The school programme lasts three years and uses colours, art, music, and sports as important parts of the education. They also work with strengthening the school children's self-esteem through coaching and support. Many South African youths have been given the opportunity to travel to Sweden to perform at concerts to raise money for the programme. These concerts help the youths to strengthen their esteem. The Swedish band Triple & Touch has done several concerts with African youths to support Star for Life. In addition to music, several football teams have been created in Africa.

Star for Life has received support from Mandla Mandela, Nelson Mandela's grandson, who helped raise money for the project when he came to Sweden in late 2009. The Star for Life logo appeared on the front of the professional football club Malmö FF's shirts during the 2009 Allsvenskan season.

Olofsson received a Global Business Coalition award in 2008 for Star for Life. Among the 700 guests at the award ceremony were Secretary-General of the United Nations Ban Ki-moon, who praised the programme.

Star for Life Germany is the independent arm of the Star for Life Foundation in Germany. Entrepreneur and philanthropist Dr Jörg Mosolf established Star for Life Germany as a charitable foundation in October 2021 to provide targeted coaching to students in disadvantaged regions of Southern Africa.

== Star for Life Ukraine ==

Star for Life Ukraine (SFLUA) is an independent Ukrainian charitable foundation established on 30 January 2023, in response to the full-scale Russian invasion of Ukraine. The organization was co-founded by Swedish entrepreneur and philanthropist Dan Olofsson and Valery Krasovsky, CEO of Sigma Software Group, with Dennis Wolowyk serving as Executive Director.

SFLUA operates as part of the Star for Life International network and focuses on IT education, psychosocial support, and humanitarian aid for children affected by the war. By 2025, the organization had established 11 technology laboratories across Ukraine and was serving over 22,000 students annually.

=== Government partnership ===

SFLUA has signed a memorandum of cooperation with the Ministry of Education and Science of Ukraine, formalizing collaboration to promote IT education and children's wellbeing across the country. The partnership supports the integration of programming education and mental health initiatives into Ukraine's broader educational framework.

=== Programs ===

SFLUA's programs address education, mental health, and humanitarian needs simultaneously. The Girls in Tech initiative, developed in collaboration with Street Child Foundation, works to increase girls' participation in technology education and challenge gender stereotypes in the IT sector. The Mental Boost program provides psychosocial support, helping students develop emotional resilience and wellbeing practices alongside technical skills. The Computer for Kid project has distributed nearly 300 computers to high-performing students across Ukraine.
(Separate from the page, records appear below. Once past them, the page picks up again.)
Lemma wp_resume s rsp :
  paging_inv s -> 0 <= ma_req_gfn rsp ->
  wp (on_gdom (p2m_mem_paging_resume cfg plat mem_sharing_unshare_page zero mask_ok log_dirty rsp))
    (fun _ s' => paging_inv s' /\ paged_pages s' = paged_pages s /\
       (same_map s s' \/
        exists m a, glook s (ma_req_gfn rsp) = (m, p2m_ram_paging_in, a) /\ mfn_valid cfg m = true /\
          map_set s (ma_req_gfn rsp) (m, ram_type, a) s')) s.
Proof.
  intros I Hg. unfold p2m_mem_paging_resume. fold ram_type. set (gfn := ma_req_gfn rsp) in *.
  assert (Hsame : wp (on_gdom (ret tt)) (fun _ s' => paging_inv s' /\ paged_pages s' = paged_pages s /\
    (same_map s s' \/ exists m a, glook s gfn = (m, p2m_ram_paging_in, a) /\ mfn_valid cfg m = true /\
       map_set s gfn (m, ram_type, a) s')) s).
  { apply wp_on_gdom, wp_ret. replace (set_gdm (gdm s) s) with s by (unfold set_gdm, gdm, set; destruct s as [[]]; done).
    split; [done|]. split; [done|]. left. by intros g. }
  destruct (Z.land _ _ =? 0); [cbn [when]|exact Hsame]. apply wp_on_gdom_bind.
  apply (wp_entry plat s gfn); [apply I|]. intros e El.
  destruct (mfn_valid cfg (e_mfn e)) eqn:Hv; [|exact Hsame]. case_bool_decide as Et; [|exact Hsame]. cbn [andb when].
  pose proof (pi_entries _ _ _ I gfn Hg) as Eo. rewrite El in Eo. unfold PagingProofs.entry_ok in Eo. cbn in Eo.
  rewrite Hv, Et in Eo. destruct (Eo eq_refl) as (_ & Hown). clear Eo. rewrite Et in El.
  apply wp_on_gdom_bind, (wp_set_4k cfg plat R); [apply I|done|left; split; [done|split; [apply Hown|apply ram_backed]]|].
  intros rc s' W Hrc Hl. rewrite (shown_valid _ Hv) in Hl. apply wp_on_gdom, wp_modify.
  pose proof (owned_written plat s s' gfn _ W Hown) as (Hm & Hmp & _). rewrite (m2p_same _ _ _ Hmp). split; [|split].
  - apply (inv_written cfg plat R s s' gfn (e_mfn e) ram_type (e_access e) rc I Hg W).
    + by rewrite (shown_valid _ Hv).
    + rewrite (shown_valid _ Hv). intros _. cbn. rewrite Hv. split; [apply ram_not_hole|done].
    + rewrite (shown_valid _ Hv), El. unfold PagingProofs.frameless. cbn. by rewrite Hv, !andb_false_r.
  - destruct W as (_ & d' & -> & _). done.
  - destruct (set_cases _ _ _ _ _ Hl) as [[_ Hs]|[_ Hs]]; [|by left]. right. by exists (e_mfn e), (e_access e).
Qed.
End Ops.
(* ===== verification/PhysmapProofs.v ===== *)
(** * The guest's physical map (theorems about Physmap.v)

    Single frames are added to and removed from the guest's memory; the host
    table and the machine-to-physical table stay inverse to each other. *)

From S2P Require Import Prelude Monad P2m P2mProofs Altp2m Altp2mProofs Altp2mSwitch Altp2mInv Altp2mTables.
From S2P Require Import VmEvent VmEventProofs VmEventFrame MemAccess MemAccessProofs NestedFault.
From S2P Require Import Frames FramesProofs Physmap Paging PagingProofs PagingOps PagingSystem.

Section Physmap.
Context {T : Type} `{P2MPagingLaws T}.
Context (cfg : p2m_config) (plat : platform).
Context (mem_sharing_unshare_page : T -> Z -> T) (zero : T) (mask_ok : Z -> bool).
Context (env : physmap_env).
Context (R : paging_rules cfg) (Htr : paging_translate cfg = true).
Local Abbreviation G := (pgd T).
Local Abbreviation paging_inv := (paging_inv cfg plat).
Local Abbreviation tables_ok := (tables_ok plat).
Local Abbreviation written := (written plat).
Local Abbreviation set_page :=
  (fun gfn m ty a => on_gdom (host_p2m_set_entry cfg plat mem_sharing_unshare_page zero mask_ok gfn m PAGE_ORDER_4K ty a)).
Local Abbreviation remove_page := (host_remove_page cfg plat mem_sharing_unshare_page zero mask_ok env).
Implicit Types (s : G).

(** ** Single entries *)

Lemma set_order_one gfn m : set_order cfg gfn m 1 = PAGE_ORDER_4K.
Proof.
  destruct (set_order_spec cfg gfn m 1 ltac:(lia)) as (Ho & _ & _ & _ & Hp). unfold PAGE_ORDER_4K.
  destruct (decide (set_order cfg gfn m 1 = 0)); [done|].
  assert (2 ^ 1 <= 2 ^ set_order cfg gfn m 1) by (apply Z.pow_le_mono_r; lia). lia.
Qed.

(** A single page takes one step of the loop. *)
Lemma set_page_4k gfn m ty a s :
  set_page gfn m ty a s =
  on_gdom (host_set_entry cfg plat mem_sharing_unshare_page zero mask_ok gfn m PAGE_ORDER_4K ty a (-1)) s.
Proof.
  unfold on_gdom, on_gst, on_dom, host_p2m_set_entry. change (Z.shiftl 1 PAGE_ORDER_4K) with 1.
  change (Z.to_nat 1) with 1%nat. cbn [host_set_loop]. change (1 =? 0) with false. cbv iota.
  rewrite set_order_one. unfold bind. destruct (host_set_entry _ _ _ _ _ _ _ _ _ _ _ _) as [[rc d]|]; [|done].
  unfold ret. by destruct (Z.eqb_spec rc 0) as [->|].
Qed.
(* ===== verification/Balloon.v ===== *)
(** * Guest memory given back (theorems about guest_remove_page() in Paging.v)

    A guest that balloons gives frames back: frames that are there, frames the
    pager has, and frames on the way between the two. *)

From S2P Require Import Prelude Monad P2m P2mProofs Altp2m Altp2mProofs Altp2mSwitch Altp2mInv Altp2mTables.
From S2P Require Import VmEvent VmEventProofs VmEventSystem VmEventFrame MemAccess MemAccessProofs MemEvents NestedFault FaultEvents.
From S2P Require Import Frames FramesProofs Physmap Paging PagingProofs PagingOps PagingSystem PhysmapProofs.

Section Balloon.
Context {T : Type} `{P2MPagingLaws T}.
Context (cfg : p2m_config) (plat : platform).
Context (mem_sharing_unshare_page : T -> Z -> T) (zero : T) (mask_ok : Z -> bool).
Context (env : physmap_env) (scrubbed : Z) (cacheattr_ok : bool).
Context (put_page_type : Z -> M (pgd T) unit).
Context (R : paging_rules cfg) (Htr : paging_translate cfg = true).
Context (F : Z) (HF : 0 <= F) (k : nat).
Local Abbreviation G := (pgd T).
Local Abbreviation paging_inv := (paging_inv cfg plat).
Local Abbreviation tables_ok := (tables_ok plat).
Local Abbreviation remove :=
  (guest_remove_page cfg plat mem_sharing_unshare_page zero mask_ok env scrubbed cacheattr_ok (Some k) put_page_type).
Local Abbreviation remove_page := (host_remove_page cfg plat mem_sharing_unshare_page zero mask_ok env).
Implicit Types (s : G).

(** ** The request to the pager *)

Definition drop_request (gfn : Z) (ty : p2m_type) : vm_event :=
  no_event <| reason := VM_EVENT_REASON_MEM_PAGING |> <| ma_req_gfn := gfn |>
    <| pg_flags := if bool_decide (ty = p2m_ram_paging_out) then Z.lor MEM_PAGING_DROP_PAGE MEM_PAGING_EVICT_FAIL
                   else MEM_PAGING_DROP_PAGE |>.

(** vCPU [k] has the ring and a free slot. *)
Record can_ask s (l : list pc) (fh : nat) (h : Z) (p : sring) : Prop := mkAsk {
  ca_inv : inv F (mkSys (gst s) l fh h);
  ca_page : ring_page (ved (gst s)) = Some p;
  ca_run : l !! k = Some Run;
  ca_free : 0 < avail (ved (gst s))
}.

Lemma can_ask_dom s d l fh h p : can_ask s l fh h p -> can_ask (set_gdm d s) l fh h p.
Proof. intros [A1 A2 A3 A4]. split; try done. by eapply ring_inv_ext. Qed.
(* ===== verification/PerceptionProofs.v ===== *)
(** * From VMFUNC to a trace record

    The pieces put together: the guest's instruction, the VM exit that
    follows the vCPU to its new view (Altp2mSwitch.v), the comparison with the
    last reported view (Perception.v) and the record in the ring that
    xentrace reads (TraceProofs.v). *)

From S2P Require Import Prelude Monad P2m P2mProofs Altp2m Altp2mProofs Altp2mSwitch.
From S2P Require Import Altp2mInv Altp2mSystem Altp2mFrame Altp2mClaims Trace TraceProofs Perception.

(** The event mask xentrace is run with. *)
Definition SERVICE_MASK : Z := 0x00082030.

Section Exit.
Context {T : Type} (plat : platform).
Context (debug : bool) (get_cycles : nat -> Z) (uninit : nat -> Z).
Local Abbreviation hv := (hv T).
Implicit Types h : hv.

(** ** The debug log *)

Definition log_ok h : Prop := 0 <= comportlogptr h <= BUF_SIZE - 16 /\ log_overflow h = false.

Definition toggle (h : hv) (on : bool) : hv :=
  if on then (do_intercept_rdtsc 1 h).2 else (do_disable_intercept_rdtsc h).2.

Lemma log_ok_add c h : log_ok h -> log_ok (add_comportflow_log4char c h).
Proof.
  intros [Hp Ho]. unfold add_comportflow_log4char, BUF_SIZE in *. simpl.
  rewrite (proj2 (Z.ltb_lt (comportlogptr h) _)) by lia. rewrite Ho. simpl.
  case_if E; zbool; (split; [simpl; unfold BUF_SIZE; lia | done]).
Qed.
=== National Programming Tournament ===

Since 2024, SFLUA has organized the Ukraine National Programming Tournament, an annual competition in which Ukrainian youth develop and present original IT projects evaluated by industry professionals from leading technology companies including Sigma Software, Nexer Group, and ELEKS. The tournament is held under the patronage of the Ministry of Education and Science of Ukraine and serves as one of the few national IT competitions for schoolchildren operating during the ongoing war.

=== Funding and recognition ===

In 2025, SFLUA received a major institutional grant from SIDA (Swedish International Development Cooperation Agency), reflecting international recognition of the organization's impact and crisis-response education model. In 2023, SFLUA received a Highly Commended award in the Best Charity or NGO Programme category at the Corporate Engagement Awards in London.

SFLUA is a member of Eurochild, the European network of organizations working for children's rights, which has described the organization's crisis-response education model as scalable and transferable beyond Ukraine. Partners include Nexer Group, Zacco, Voices of Children, Street Child Foundation, and ETH Zurich.